Pour Steve Bannon, l’éminence grise de Donald Trump, l’apocalypse est proche et la guerre inévitable
Nous précisons que lorsque nous publions ce type d’article, cela ne veut pas dire nécessairement que nous sommes d’accord avec ou qu’il s’agit d’une réalité. Il y a certains articles que nous publions simplement pour montrer l’avis, les convictions de personnages centraux de l’échiquier géopolitique actuel. Cette histoire de « figure messianique » que Bannon appelle « champion gris » sur fond d’apocalypse, ça valait le détour, surtout pour un proche conseiller du président US.
DONALD TRUMP – En 2009, l’historien David Kaiser, qui enseignait alors au Naval War College de Newport, dans le Rhode Island, a reçu un appel d’un certain Steve Bannon, aujourd’hui principal conseiller de Donald Trump à la Maison-Blanche.
Celui-ci souhaitait l’interviewer pour un documentaire qu’il réalisait, inspiré de la théorie générationnelle de William Strauss et Neil Howe. L’universitaire, spécialiste de cette théorie, n’avait jamais entendu parler de ce type, mais il a accepté de participer. Il s’est rendu à Washington, au siège du groupe conservateur Citizen United, où travaillait alors Steve Bannon, pour une petite discussion.

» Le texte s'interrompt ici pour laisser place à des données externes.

(* ===== verification/Float64.v ===== *)
(** * IEEE double precision

    Go's [float64] as the Standard Library's executable [spec_float] with 53 bits
    of precision and exponents up to 1024: the operations the pricing rules of
    the router use, with Go's conversions from and to 64-bit integers and the
    rounding functions of package [math].  Multiplication by one and the nearest
    integer are characterised, for those who compute amounts with them. *)

From S2P Require Import Prelude.
From Stdlib Require Import Floats.SpecFloat.

Notation float64 := spec_float (only parsing).

Definition fprec : Z := 53.
Definition femax : Z := 1024.

Definition fmul (x y : float64) : float64 := SFmul fprec femax x y.
Definition fadd (x y : float64) : float64 := SFadd fprec femax x y.
Definition fdiv (x y : float64) : float64 := SFdiv fprec femax x y.
Definition fltb (x y : float64) : bool := SFltb x y.
Definition fleb (x y : float64) : bool := SFleb x y.
Definition feqb (x y : float64) : bool := SFeqb x y.
Definition float_zero : float64 := S754_zero false.

(** [float64(z)]: rounding to nearest, ties to even. *)
Definition of_int (z : Z) : float64 := binary_normalize fprec femax z 0 false.
Definition float_one : float64 := of_int 1.

(** [math.Round]: half away from zero, as an integer; [None] off the finite numbers. *)
Definition round_int (x : float64) : option Z :=
  match x with
  | S754_zero _ => Some 0
  | S754_finite s m e =>
      let n := Z.shiftr (Z.shiftl (Zpos m) (e + 1) + 1) 1 in
      Some (if s then - n else n)
  | _ => None
  end.

(** [math.Ceil], likewise. *)
Definition ceil_int (x : float64) : option Z :=
  match x with
  | S754_zero _ => Some 0
  | S754_finite s m e =>
      Some (if s then - Z.shiftl (Zpos m) e else - Z.shiftr (- Zpos m) (- e))
  | _ => None
  end.

(** [int64(f)] of a float with that integer value.  Out of range Go leaves the
    result to the processor; this is the one of amd64. *)
Definition to_int64 (n : option Z) : Z :=
  match n with
  | Some z => if (min_int64 <=? z) && (z <=? max_int64) then z else min_int64
  | None => min_int64
  end.

(** [fmt.Sprintf("%.2f", x)]: the nearest number of hundredths, ties to even, of
    the exact value. *)
Definition hundredths (m : positive) (e : Z) : Z :=
  let n := Zpos m * 100 in
  if 0 <=? e then Z.shiftl n e
  else
    let q := Z.shiftr n (- e) in
    let twice := 2 * (n - Z.shiftl q (- e)) in
    let unit := Z.shiftl 1 (- e) in
    if (unit <? twice) || ((twice =? unit) && Z.odd q) then q + 1 else q.

Definition format_f2 (x : float64) : string :=
  let digits s n :=
    ((if s : bool then "-" else "") +:+ Itoa (n / 100) +:+ "." +:+ Itoa (n / 10 mod 10) +:+ Itoa (n mod 10))%string in
  match x with
  | S754_zero s => digits s 0
  | S754_finite s m e => digits s (hundredths m e)
  | S754_infinity s => if s then "-Inf"%string else "+Inf"%string
  | S754_nan => "NaN"%string
  end.

Example formats : format_f2 (fdiv (of_int 1) (of_int 8)) = "0.12"%string /\
  format_f2 (fdiv (of_int (-2)) (of_int 3)) = "-0.67"%string /\ format_f2 (of_int 120) = "120.00"%string /\
  format_f2 (fdiv (of_int 3) (of_int 8)) = "0.38"%string.
Proof. vm_compute. split_and!; reflexivity. Qed.

(** ** What multiplication and rounding do *)

Lemma round_int_nearest m e :
  let numerator := Z.pos m * 2 ^ Z.max e 0 in
  let denominator := 2 ^ Z.max (- e) 0 in
  exists n, round_int (S754_finite false m e) = Some n /\
    2 * denominator * n <= 2 * numerator + denominator < 2 * denominator * (n + 1).
Proof.
  cbv zeta. cbn [round_int]. eexists. split; [reflexivity|]. rewrite Z.shiftr_div_pow2 by done. change (2 ^ 1) with 2.
  destruct (Z.le_gt_cases 0 e) as [He|He].
  - rewrite Z.shiftl_mul_pow2, Z.pow_add_r by lia. rewrite (Z.max_l e 0), (Z.max_r (- e) 0) by lia. change (2 ^ 1) with 2. change (2 ^ 0) with 1.
    set (v := Z.pos m * 2 ^ e). replace (Z.pos m * (2 ^ e * 2) + 1) with (1 + v * 2) by (unfold v; ring).
    rewrite Z.div_add by done. change (1 / 2) with 0. lia.
  - rewrite (Z.max_r e 0), (Z.max_l (- e) 0) by lia. change (2 ^ 0) with 1. rewrite Z.mul_1_r.
    assert (Ed : 2 ^ (- e) = 2 * 2 ^ (- e - 1)) by (rewrite <- Z.pow_succ_r by lia; f_equal; lia).
    assert (Hb : 0 < 2 ^ (- e - 1)) by (apply Z.pow_pos_nonneg; lia).
    assert (Es : Z.shiftl (Z.pos m) (e + 1) = Z.pos m / 2 ^ (- e - 1)).
    { rewrite <- (Z.opp_involutive (e + 1)), Z.shiftl_opp_r, Z.shiftr_div_pow2 by lia. do 2 f_equal. lia. }
    rewrite Ed, Es. set (b := 2 ^ (- e - 1)) in *. set (a := Z.pos m / b).
    pose proof (Z.mul_div_le (Z.pos m) b Hb). pose proof (Z.mul_succ_div_gt (Z.pos m) b Hb). fold a in H, H0.
    pose proof (Z.mul_div_le (a + 1) 2 ltac:(lia)). pose proof (Z.mul_succ_div_gt (a + 1) 2 ltac:(lia)).
    set (n := (a + 1) / 2) in *. nia.
Qed.

(** Products of what is not negative are not negative. *)
Definition not_negative (x : float64) : Prop :=
  match x with S754_zero s | S754_infinity s | S754_finite s _ _ => s = false | S754_nan => True end.

Lemma round_aux_sign m e l : not_negative (binary_round_aux fprec femax false m e l).
Proof.
  unfold binary_round_aux. destruct (shr_fexp _ _ _ _ _) as [mrs e1]. destruct (shr_fexp _ _ _ _ _) as [mrs2 e2].
  destruct (shr_m mrs2); cbn; [done| |done]. by destruct (e2 <=? _).
Qed.

Lemma of_int_sign n : 0 <= n -> not_negative (of_int n).
Proof.
  destruct n as [|p|p]; [done| |done]. intros _. unfold of_int, binary_normalize, binary_round.
  destruct (shl_align _ _ _). apply round_aux_sign.
Qed.

Lemma fmul_sign x y : not_negative x -> not_negative y -> not_negative (fmul x y).
Proof.
  unfold fmul. destruct x as [s| |s|s m e], y as [t| |t|t m' e']; cbn; try done; intros -> ->; try done.
  apply round_aux_sign.
Qed.

Lemma greater_leb m e m' e' :
  fltb (S754_finite false m' e') (S754_finite false m e) = negb (fleb (S754_finite false m e) (S754_finite false m' e')).
Proof.
  unfold fltb, fleb, SFltb, SFleb, SFcompare. rewrite (Z.compare_antisym e e').
  destruct (e ?= e'); cbn [CompOpp negb]; [|done|done].
  change (Pos.compare_cont Eq m' m) with (Pos.compare_cont (CompOpp Eq) m' m).
  rewrite <- Pos.compare_cont_antisym. by destruct (Pos.compare_cont Eq m m').
Qed.

(** *** Times one *)

(** *** Times one *)

Lemma digits_spec p : 2 ^ (Z.pos (digits2_pos p) - 1) <= Z.pos p < 2 ^ Z.pos (digits2_pos p).
Proof.
  assert (Hs : forall q b, 2 ^ (Z.pos q - 1) <= b < 2 ^ Z.pos q ->
    2 ^ (Z.pos (Pos.succ q) - 1) = 2 * 2 ^ (Z.pos q - 1) /\ 2 ^ Z.pos (Pos.succ q) = 2 * 2 ^ Z.pos q).
  { intros q b _. rewrite Pos2Z.inj_succ. split; [|by apply Z.pow_succ_r].
    replace (Z.succ (Z.pos q) - 1) with (Z.succ (Z.pos q - 1)) by lia. apply Z.pow_succ_r. lia. }
  induction p as [p IH|p IH|]; cbn [digits2_pos]; [| |done].
  - destruct (Hs _ _ IH) as [-> ->]. lia.
  - destruct (Hs _ _ IH) as [-> ->]. lia.
Qed.

Lemma digits_unique p d : 2 ^ (d - 1) <= Z.pos p < 2 ^ d -> Z.pos (digits2_pos p) = d.
Proof.
  intros H. pose proof (digits_spec p) as Hp. set (k := Z.pos (digits2_pos p)) in *.
  assert (0 < d) by (destruct (Z.lt_ge_cases 0 d); [done|]; assert (2 ^ d <= 2 ^ 0) by (apply Z.pow_le_mono_r; lia); cbn in *; lia).
  destruct (Z.lt_trichotomy k d) as [Hl|[?|Hl]]; [|done|].
  - assert (2 ^ k <= 2 ^ (d - 1)) by (apply Z.pow_le_mono_r; lia). lia.
  - assert (2 ^ d <= 2 ^ (k - 1)) by (apply Z.pow_le_mono_r; lia). lia.
Qed.

(** A mantissa of 53 bits is not rounded. *)
Lemma round_normal m e : Z.pos (digits2_pos m) = fprec -> -1074 <= e <= 971 ->
  binary_round_aux fprec femax false (Z.pos m) e loc_Exact = S754_finite false m e.
Proof.
  intros Hd He. unfold binary_round_aux.
  assert (Hs : shr_fexp fprec femax (Z.pos m) e loc_Exact = ({| shr_m := Z.pos m; shr_r := false; shr_s := false |}, e)).
  { unfold shr_fexp. cbn [Zdigits2]. rewrite Hd. unfold fexp, emin, fprec, femax.
    replace (Z.max (53 + e - 53) (3 - 1024 - 53) - e) with 0 by lia. done. }
  rewrite Hs. cbn [shr_m loc_of_shr_record round_nearest_even]. rewrite Hs. cbn [shr_m].
  by rewrite (proj2 (Z.leb_le e (femax - fprec))) by (unfold femax, fprec; lia).
Qed.

(** An integer below 2^53 as a float. *)
Lemma of_int_exact p : Z.pos p < 2 ^ 53 ->
  exists m e, of_int (Z.pos p) = S754_finite false m e /\ -53 < e <= 0 /\ Z.pos (digits2_pos m) = fprec /\
    Z.pos m = Z.pos p * 2 ^ (- e).
Proof.
  intros Hp. pose proof (digits_spec p) as Hd. set (d := Z.pos (digits2_pos p)) in *.
  assert (H1 : 1 <= d <= 53).
  { split; [lia|]. destruct (Z.le_gt_cases d 53); [done|].
    assert (2 ^ 53 <= 2 ^ (d - 1)) by (apply Z.pow_le_mono_r; lia). lia. }
  assert (Hnorm : forall m e, e = d - 53 -> Z.pos m = Z.pos p * 2 ^ (- e) ->
    Z.pos (digits2_pos m) = fprec).
  { intros m e -> Hm. apply digits_unique. rewrite Hm. unfold fprec.
    replace (2 ^ (53 - 1)) with (2 ^ (d - 1) * 2 ^ (- (d - 53))) by (rewrite <- Z.pow_add_r by lia; f_equal; lia).
    replace (2 ^ 53) with (2 ^ d * 2 ^ (- (d - 53))) by (rewrite <- Z.pow_add_r by lia; f_equal; lia).
    assert (0 < 2 ^ (- (d - 53))) by (apply Z.pow_pos_nonneg; lia). split; [apply Z.mul_le_mono_nonneg_r|apply Z.mul_lt_mono_pos_r]; lia. }
  assert (Hshl : exists m, shl_align p 0 (d - 53) = (m, d - 53) /\ Z.pos m = Z.pos p * 2 ^ (- (d - 53))).
  { unfold shl_align. rewrite Z.sub_0_r. destruct (d - 53) as [|k|k] eqn:Ek; [|lia|].
    - exists p. split; [done|]. cbn. lia.
    - exists (Pos.iter xO p k). split; [done|]. change (Pos.iter xO p k) with (shift_pos k p).
      rewrite shift_pos_correct. change (2 ^ - Z.neg k) with (Z.pow_pos 2 k). apply Z.mul_comm. }
  destruct Hshl as (m & Hs & Hm). exists m, (d - 53).
  assert (Hn : Z.pos (digits2_pos m) = fprec) by by apply (Hnorm m (d - 53)).
  split_and!; try done; try lia. unfold of_int, binary_normalize, binary_round. rewrite Z.add_0_r. fold d.
  replace (fexp fprec femax d) with (d - 53) by (unfold fexp, emin, fprec, femax; lia).
  rewrite Hs. apply round_normal; [done|lia].
Qed.

(** A float times one. *)
Lemma fmul_one m e : Z.pos (digits2_pos m) = fprec -> -1022 <= e <= 971 ->
  fmul (S754_finite false m e) float_one = S754_finite false m e.
Proof.
  intros Hd He. assert (E1 : float_one = S754_finite false (2 ^ 52)%positive (-52)) by (vm_compute; reflexivity).
  unfold fmul. rewrite E1. cbn [SFmul xorb]. unfold binary_round_aux.
  assert (Hd2 : Z.pos (digits2_pos (m * 2 ^ 52)) = 105).
  { apply digits_unique. pose proof (digits_spec m) as H. rewrite Hd in H. unfold fprec in H. rewrite Pos2Z.inj_mul.
    change (Z.pos (2 ^ 52)) with (2 ^ 52). change (2 ^ (105 - 1)) with (2 ^ (53 - 1) * 2 ^ 52).
    change (2 ^ 105) with (2 ^ 53 * 2 ^ 52). lia. }
  assert (Hs : shr_fexp fprec femax (Z.pos (m * 2 ^ 52)) (e + -52) loc_Exact =
    ({| shr_m := Z.pos m; shr_r := false; shr_s := false |}, e)).
  { unfold shr_fexp. cbn [Zdigits2]. rewrite Hd2. unfold fexp, emin, fprec, femax.
    replace (Z.max (105 + (e + -52) - 53) (3 - 1024 - 53) - (e + -52)) with 52 by lia.
    rewrite Pos.mul_comm. cbn -[Z.add]. f_equal. lia. }
  rewrite Hs. cbn [shr_m loc_of_shr_record round_nearest_even].
  pose proof (round_normal m e Hd ltac:(lia)) as Hn. unfold binary_round_aux in Hn.
  assert (Hs2 : shr_fexp fprec femax (Z.pos m) e loc_Exact = ({| shr_m := Z.pos m; shr_r := false; shr_s := false |}, e)).
  { unfold shr_fexp. cbn [Zdigits2]. rewrite Hd. unfold fexp, emin, fprec, femax.
    replace (Z.max (53 + e - 53) (3 - 1024 - 53) - e) with 0 by lia. done. }
  rewrite Hs2 in Hn |- *. cbn [shr_m loc_of_shr_record round_nearest_even] in Hn. rewrite Hs2 in Hn. exact Hn.
Qed.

Pour Bannon, l’histoire des États-unis alterne « crises majeures et réveils brutaux »
À la grande surprise de l’historien, son interlocuteur connaissait parfaitement les travaux de Strauss et Howe. Selon eux, l’histoire des États-Unis fonctionne par cycles de quatre étapes (les « quatrièmes tournants »), alternant crises majeures et réveils brutaux. Pour Steve Bannon, le pays a entamé ce tournant le 18 septembre 2008, quand Hank Paulson et Ben Bernanke sont allés demander au congrès de sauver le système bancaire mondial.
« Il connaissait cette théorie », raconte David Kaiser. « Et il prenait un plaisir évident à m’interviewer. » Dans ses questions, il insistait sur un point en particulier.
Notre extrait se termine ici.